(WORK ORDER): The expected answer is the set of lines in the data below between the line holding "cbn [foldM resolve_rule]." and the line holding "apply (inj NotificationChannel_value)", inclusive, written out exactly.

(Collected data entries):

(* ===== verification/NotificationTheorems.v ===== *)
(** * The wait before a retry

    For settings the application accepts, [backoff_delay] never raises and its wait in
    microseconds is bounded by the cap. *)

From S2P Require Import Prelude PyStr PyFloat PyFloatFacts PyTime Notifications PyJson Enums AlertService Redaction.

(** A positive float whose magnitude is between two powers of two. *)
Definition positive_between (lo hi : Z) (x : float) : Prop :=
  match x with
  | S754_finite false m e => lo <= Zdigits2 (Zpos m) + e <= hi ∧ Zdigits2 (Zpos m) <= 53
  | _ => False
  end.

#[export] Instance positive_between_dec lo hi x : Decision (positive_between lo hi x).
Proof. unfold positive_between. destruct x as [| | |[]]; apply _. Defined.

(** What the fields of [Settings] allow, with a cap below [2^k] seconds. *)
Record sane_retries (k : Z) (st : NotifySettings) : Prop := {
  sr_max_retries : 0 <= st_notify_max_retries st <= 20;
  sr_base : positive_between (-4) 60 (st_notify_retry_base_seconds st);
  sr_max : positive_between 0 k (st_notify_retry_max_seconds st);
  sr_canonical : canonical (st_notify_retry_max_seconds st);
  sr_k : k <= 60 }.

(** No wait is longer, in microseconds. *)
Definition retry_gap (k : Z) : Z := (2 ^ (k + 1) + 5) * us_per_second.

Lemma positive_between_mag lo hi x : positive_between lo hi x → mag_between false lo hi x.
Proof.
  destruct x as [| | |[] m e]; cbn [positive_between]; try done. intros [H Hd].
  exists (Zdigits2 (Zpos m) + e). split; [|lia]. by exists m, e.
Qed.

(** A float below a canonical one has at most its magnitude. *)
Lemma below_of_flt k s1 k1 x y : finite_mag false k1 x → positive_between s1 k y → canonical y → flt x y = true → -1000 <= k →
  below k x.
Proof.
  intros (m & e & -> & _ & Hd) Hy Hc Hlt Hk. destruct y as [| | |[] m' e']; cbn [positive_between] in Hy; try done.
  destruct Hy as [Hy Hd']. apply flt_true in Hlt as (_ & _ & Hlt). unfold klt in Hlt. cbn in Hlt.
  cbn [below canonical] in *. split; [|done]. unfold fexp, emin, prec, emax in Hc.
  destruct (Z.le_gt_cases (Zdigits2 (Zpos m)) (Zdigits2 (Zpos m'))) as [Hle|Hgt]; [lia|].
  assert (e < e' ∨ e = e' ∧ Zpos m < Zpos m') as [He|[-> Hm]] by lia; [lia|].
  exfalso. destruct (Zdigits2_bounds (Zpos m) ltac:(lia)) as (_ & Hl & _), (Zdigits2_bounds (Zpos m') ltac:(lia)) as (? & _ & Hu).
  assert (2 ^ Zdigits2 (Zpos m') <= 2 ^ (Zdigits2 (Zpos m) - 1)) by (apply Z.pow_le_mono_r; lia). lia.
Qed.

(** The capped exponential. *)
Lemma capped_below k st attempt factor : sane_retries k st → 1 <= attempt <= 21 →
  float_of_int (2 ^ (attempt - 1)) = Ok factor →
  below k (fmin (st_notify_retry_max_seconds st) (fmul (st_notify_retry_base_seconds st) factor)).
Proof.
  intros [_ Hb Hm Hc Hk] Ha Hf. assert (Hn : 0 < 2 ^ (attempt - 1)) by (apply Z.pow_pos_nonneg; lia).
  assert (Hdig : Zdigits2 (2 ^ (attempt - 1)) = attempt).
  { apply Zdigits2_unique; [lia|]. split; [done|]. apply Z.pow_lt_mono_r; lia. }
  destruct (float_of_int_mag _ Hn ltac:(lia)) as (x & Hx & kf & Hmf & Hkf). rewrite Hf in Hx. injection Hx as <-.
  apply positive_between_mag in Hb as (kb & Hmb & Hkb).
  destruct (mul_mag _ _ _ _ _ _ Hmb Hmf ltac:(lia)) as (kp & Hp & Hkp). unfold fmin.
  destruct (flt _ _) eqn:E.
  - eapply below_of_flt; [exact Hp|exact Hm|exact Hc|exact E|]. destruct (st_notify_retry_max_seconds st) as [| | |[]]; cbn in Hm; try done; lia.
  - destruct (st_notify_retry_max_seconds st) as [| | |[]]; cbn in Hm |- *; try done; lia.
Qed.

(** [uniform(0, x)] is a product. *)
Lemma uniform_below k x u : below k x → below 0 u → -1000 <= k <= 100 → below (k + 1) (fadd f0 (fmul (fsub x f0) u)).
Proof.
  intros Hx Hu Hk. assert (Hs : below k (fsub x f0)) by (destruct x as [[]|[]| |[] m e]; done).
  pose proof (fmul_below k 0 (k + 1) _ _ Hs Hu ltac:(lia) ltac:(lia)) as Hp.
  destruct (fmul (fsub x f0) u) as [[]| | |[] m e]; done.
Qed.

Lemma backoff_delay_ok k st attempt u : sane_retries k st → 1 <= attempt <= 21 → below 0 u → 0 <= k →
  ∃ d, backoff_delay attempt (st_notify_retry_base_seconds st) (st_notify_retry_max_seconds st) u = Ok d ∧ below (k + 1) d.
Proof.
  intros Hst Ha Hu Hk. unfold backoff_delay, raise_if. rewrite (proj2 (Z.ltb_ge attempt 1)) by lia. cbn [res_bind].
  destruct (float_of_int_below (2 ^ (attempt - 1)) attempt (attempt + 1)) as (factor & Hf & _); [|lia..|].
  { rewrite Z.abs_eq by (apply Z.pow_nonneg; lia). apply Z.pow_lt_mono_r; lia. }
  rewrite Hf. eexists. split; [reflexivity|]. apply uniform_below; [by eapply capped_below|done|].
  destruct Hst; lia.
Qed.

(** A bounded float converts, and its integer part is bounded. *)
Lemma ftrunc_below k x : below k x → 0 <= k → ∃ n, ftrunc x = Ok n ∧ n <= 2 ^ k.
Proof.
  intros Hx Hk. assert (H2 : 0 < 2 ^ k) by (apply Z.pow_pos_nonneg; lia).
  destruct x as [s|s| |s m e]; cbn [below] in Hx; try done; cbn [ftrunc to_int].
  - exists 0. split; [done|lia].
  - eexists. split; [reflexivity|]. set (q := Z.shiftl (Zpos m) e).
    assert (Hq : 0 <= q <= 2 ^ k); [|cbv zeta; destruct s; lia]. subst q. destruct Hx as [Hx _].
    destruct (Zdigits2_bounds (Zpos m) ltac:(lia)) as (? & _ & Hu). split; [apply Z.shiftl_nonneg; lia|].
    destruct (Z.le_gt_cases 0 e) as [He|He].
    + rewrite Z.shiftl_mul_pow2 by done. transitivity (2 ^ Zdigits2 (Zpos m) * 2 ^ e); [pose proof (Z.pow_pos_nonneg 2 e ltac:(lia) He); nia|].
      rewrite <- Z.pow_add_r by lia. apply Z.pow_le_mono_r; lia.
    + rewrite Z.shiftl_div_pow2 by lia. apply Z.div_le_upper_bound; [apply Z.pow_pos_nonneg; lia|].
      rewrite <- Z.pow_add_r by lia. transitivity (2 ^ Zdigits2 (Zpos m)); [lia|]. apply Z.pow_le_mono_r; lia.
Qed.

Lemma fraction_below k x : below k x → below 1 (fraction x).
Proof.
  destruct x as [s|s| |s m e]; cbn [below fraction]; try done. intros [_ Hd].
  destruct (Z.leb_spec 0 e) as [He|He]; [done|]. apply normalize_below; [|lia].
  rewrite Z.shiftl_div_pow2 by lia. pose proof (Z.pow_pos_nonneg 2 (- e) ltac:(lia) ltac:(lia)) as Hp.
  set (r := signed s m - _). assert (Hr : Z.abs r = Zpos m mod 2 ^ (- e)).
  { subst r. pose proof (Z.div_mod (Zpos m) (2 ^ (- e)) ltac:(lia)). pose proof (Z.mod_pos_bound (Zpos m) (2 ^ (- e)) Hp).
    unfold signed. destruct s; nia. }
  pose proof (Z.mod_pos_bound (Zpos m) (2 ^ (- e)) Hp). rewrite <- (Z.abs_eq (Z.abs r)) by lia.
  pose proof (Zdigits2_abs_le (Z.abs r) (- e) ltac:(lia) ltac:(lia)). lia.
Qed.

Lemma fround_below k x : below k x → 0 <= k → ∃ n, fround x = Ok n ∧ n <= 2 ^ k + 1.
Proof.
  intros Hx Hk. pose proof (Z.pow_pos_nonneg 2 k ltac:(lia) Hk). destruct x as [s|s| |s m e]; cbn [below] in Hx; try done; cbn [fround to_int].
  - exists 0. split; [done|lia].
  - eexists. split; [reflexivity|]. destruct (scaled_abs_bound m e 0 k) as [Hlo Hhi]; [lia..|]. change (10 ^ 0) with 1 in Hhi.
    cbv zeta; destruct s; lia.
Qed.

Lemma td_float_seconds_ok k x : below k x → 0 <= k → ∃ t, td_float_seconds x = Ok t ∧ t <= (2 ^ k + 5) * us_per_second.
Proof.
  intros Hx Hk. unfold td_float_seconds. destruct (ftrunc_below k x Hx Hk) as (n & -> & Hn). cbn [res_bind].
  assert (Hm : below 22 (fmul (fraction x) (div_round us_per_second 1))).
  { apply (fmul_below 1 20); [by eapply fraction_below|closed_below|lia..]. }
  destruct (fround_below 22 _ Hm ltac:(lia)) as (p & -> & Hp). cbn [res_bind]. eexists. split; [reflexivity|].
  unfold td_seconds, us_per_second in *. change (2 ^ 22) with 4194304 in Hp. lia.
Qed.

Lemma retry_wait_ok k st attempt u : sane_retries k st → 1 <= attempt <= 21 → below 0 u → 0 <= k →
  ∃ d t, backoff_delay attempt (st_notify_retry_base_seconds st) (st_notify_retry_max_seconds st) u = Ok d ∧
         td_float_seconds d = Ok t ∧ t <= retry_gap k.
Proof.
  intros Hst Ha Hu Hk. destruct (backoff_delay_ok k st attempt u Hst Ha Hu Hk) as (d & Hd & Hb).
  destruct (td_float_seconds_ok (k + 1) d Hb ltac:(lia)) as (t & Ht & Hle). eauto.
Qed.

(** * Facts about the notification queue *)


Lemma filter_ext_in {A} (P Q : A → Prop) `{!∀ x, Decision (P x), !∀ x, Decision (Q x)} (l : list A) :
  (∀ x, x ∈ l → P x ↔ Q x) → filter P l = filter Q l.
Proof.
  induction l as [|x l IH]; intros Hl; [done|]. rewrite !filter_cons.
  rewrite (IH (λ y Hy, Hl y (list_elem_of_further _ _ _ Hy))). pose proof (Hl x (list_elem_of_here _ _)). repeat case_decide; tauto.
Qed.

(** ** Routing *)

Definition route_of (r : RoutingRule) : Route := {| ro_channel := rr_channel r; ro_target := rr_target r |}.

#[export] Instance Route_eq_dec : EqDecision Route.
Proof. solve_decision. Defined.

#[export] Instance NotificationChannel_value_inj : Inj (=) (=) NotificationChannel_value.
Proof. by intros [] [] [=]. Qed.

Lemma resolve_rules_spec a rules seen routes acc : foldM (resolve_rule a) (seen, routes) rules = Ok acc →
  NoDup routes → (∀ r, (NotificationChannel_value (ro_channel r), ro_target r) ∈ seen ↔ r ∈ routes) →
  NoDup acc.2 ∧ ∀ r, r ∈ acc.2 ↔ r ∈ routes ∨ ∃ rule, rule ∈ rules ∧ matches a rule = Ok true ∧ route_of rule = r.
Proof.
  revert seen routes. induction rules as [|rule rules IH]; intros seen routes.
  { intros [= <-] Hnd _. split; [done|]. intros r. cbn. split; [by left|]. intros [?|(? & ?%elem_of_nil & _)]; done. }
  cbn [foldM resolve_rule]. intros H Hnd Hseen. destruct (matches a rule) as [matched|] eqn:Em; [|discriminate H]. cbn [res_bind] in H.
  pose proof (Hseen (route_of rule)) as Hr. cbn [route_of ro_channel ro_target] in Hr.
  destruct (matched && negb (bool_decide ((NotificationChannel_value (rr_channel rule), rr_target rule) ∈ seen))) eqn:Eb.
  - apply andb_prop in Eb as [-> Hns%negb_true_iff%bool_decide_eq_false_1].
    apply IH in H as [Hnd' Hin].
    + split; [done|]. intros r. rewrite Hin, elem_of_app, list_elem_of_singleton.
      setoid_rewrite elem_of_cons. split; [naive_solver|].
      intros [?|(rl & [->|?] & Hm & <-)]; [by left; left|by left; right|right; eauto].
    + apply NoDup_app. split; [done|]. split; [|apply NoDup_singleton]. intros r Hin' ->%list_elem_of_singleton. apply Hns, Hr, Hin'.
    + intros r. rewrite elem_of_union, elem_of_singleton, Hseen, elem_of_app, list_elem_of_singleton.
      split; [|intros [?| ->]; [by right|by left]]. intros [E|?]; [right|by left]. injection E as Hc Ht.
      apply (inj NotificationChannel_value) in Hc. destruct r. cbn in *. by subst.
  - apply IH in H as [Hnd' Hin]; [|done..]. split; [done|]. intros r. rewrite Hin. setoid_rewrite elem_of_cons.
    split; [naive_solver|]. intros [?|(rl & [->|?] & Hm & <-)]; [by left| |right; eauto].
    left. rewrite Em in Hm. injection Hm as ->. cbn in Eb. apply negb_false_iff, bool_decide_eq_true_1 in Eb. by apply Hr.
Qed.

(** The routes of a policy: the channels and targets of the rules that match, each once. *)
Lemma resolve_routes_spec a rules routes : resolve_routes rules a = Ok routes →
  NoDup routes ∧ ∀ r, r ∈ routes ↔ ∃ rule, rule ∈ rules ∧ matches a rule = Ok true ∧ route_of rule = r.
Proof.
  unfold resolve_routes. intros H. bind_inv H. injection H as <-.
  apply resolve_rules_spec in E as [Hnd Hin]; [|apply NoDup_nil_2|].
  - split; [done|]. intros q. rewrite Hin. split; [intros [?%elem_of_nil|?]; done|by right].
  - intros q. rewrite elem_of_nil. set_solver.
Qed.

(** ** Enqueueing *)

Definition route_key (id : N) (transition : AlertTransition) (r : Route) :=
  (id, transition, ro_channel r, ro_target r).

#[export] Instance route_key_inj id transition : Inj (=) (=) (route_key id transition).
Proof. intros [] [] [= -> ->]. done. Qed.

Definition payload_of (id : N) (a : Alert) (transition : AlertTransition) : jobj :=
  map (redact_item redact) (render id a transition).

(** A row as [enqueue] makes it. *)
Record fresh_row (clock : nat → datetime) (st : NotifySettings) (id : N) (a : Alert) (transition : AlertTransition)
    (n : Notification) : Prop := {
  fr_status : nt_status n = NS_PENDING;
  fr_attempts : nt_attempts n = 0;
  fr_max : nt_max_attempts n = st_notify_max_retries st + 1;
  fr_next : ∃ i, nt_next_attempt_at n = Some (clock i);
  fr_sent : nt_sent_at n = None;
  fr_payload : nt_payload n = payload_of id a transition;
  fr_key : (nt_key n).1.1 = (id, transition) }.

Section Enqueue.
Context (clock : nat → datetime) (st : NotifySettings) (id : N) (a : Alert) (transition : AlertTransition).

Abbreviation add_routes := (foldM (enqueue_route clock st id a transition)) (only parsing).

(FINISHED TASK):
  cbn [foldM resolve_rule]. intros H Hnd Hseen. destruct (matches a rule) as [matched|] eqn:Em; [|discriminate H]. cbn [res_bind] in H.
  pose proof (Hseen (route_of rule)) as Hr. cbn [route_of ro_channel ro_target] in Hr.
  destruct (matched && negb (bool_decide ((NotificationChannel_value (rr_channel rule), rr_target rule) ∈ seen))) eqn:Eb.
  - apply andb_prop in Eb as [-> Hns%negb_true_iff%bool_decide_eq_false_1].
    apply IH in H as [Hnd' Hin].
    + split; [done|]. intros r. rewrite Hin, elem_of_app, list_elem_of_singleton.
      setoid_rewrite elem_of_cons. split; [naive_solver|].
      intros [?|(rl & [->|?] & Hm & <-)]; [by left; left|by left; right|right; eauto].
    + apply NoDup_app. split; [done|]. split; [|apply NoDup_singleton]. intros r Hin' ->%list_elem_of_singleton. apply Hns, Hr, Hin'.
    + intros r. rewrite elem_of_union, elem_of_singleton, Hseen, elem_of_app, list_elem_of_singleton.
      split; [|intros [?| ->]; [by right|by left]]. intros [E|?]; [right|by left]. injection E as Hc Ht.
      apply (inj NotificationChannel_value) in Hc. destruct r. cbn in *. by subst.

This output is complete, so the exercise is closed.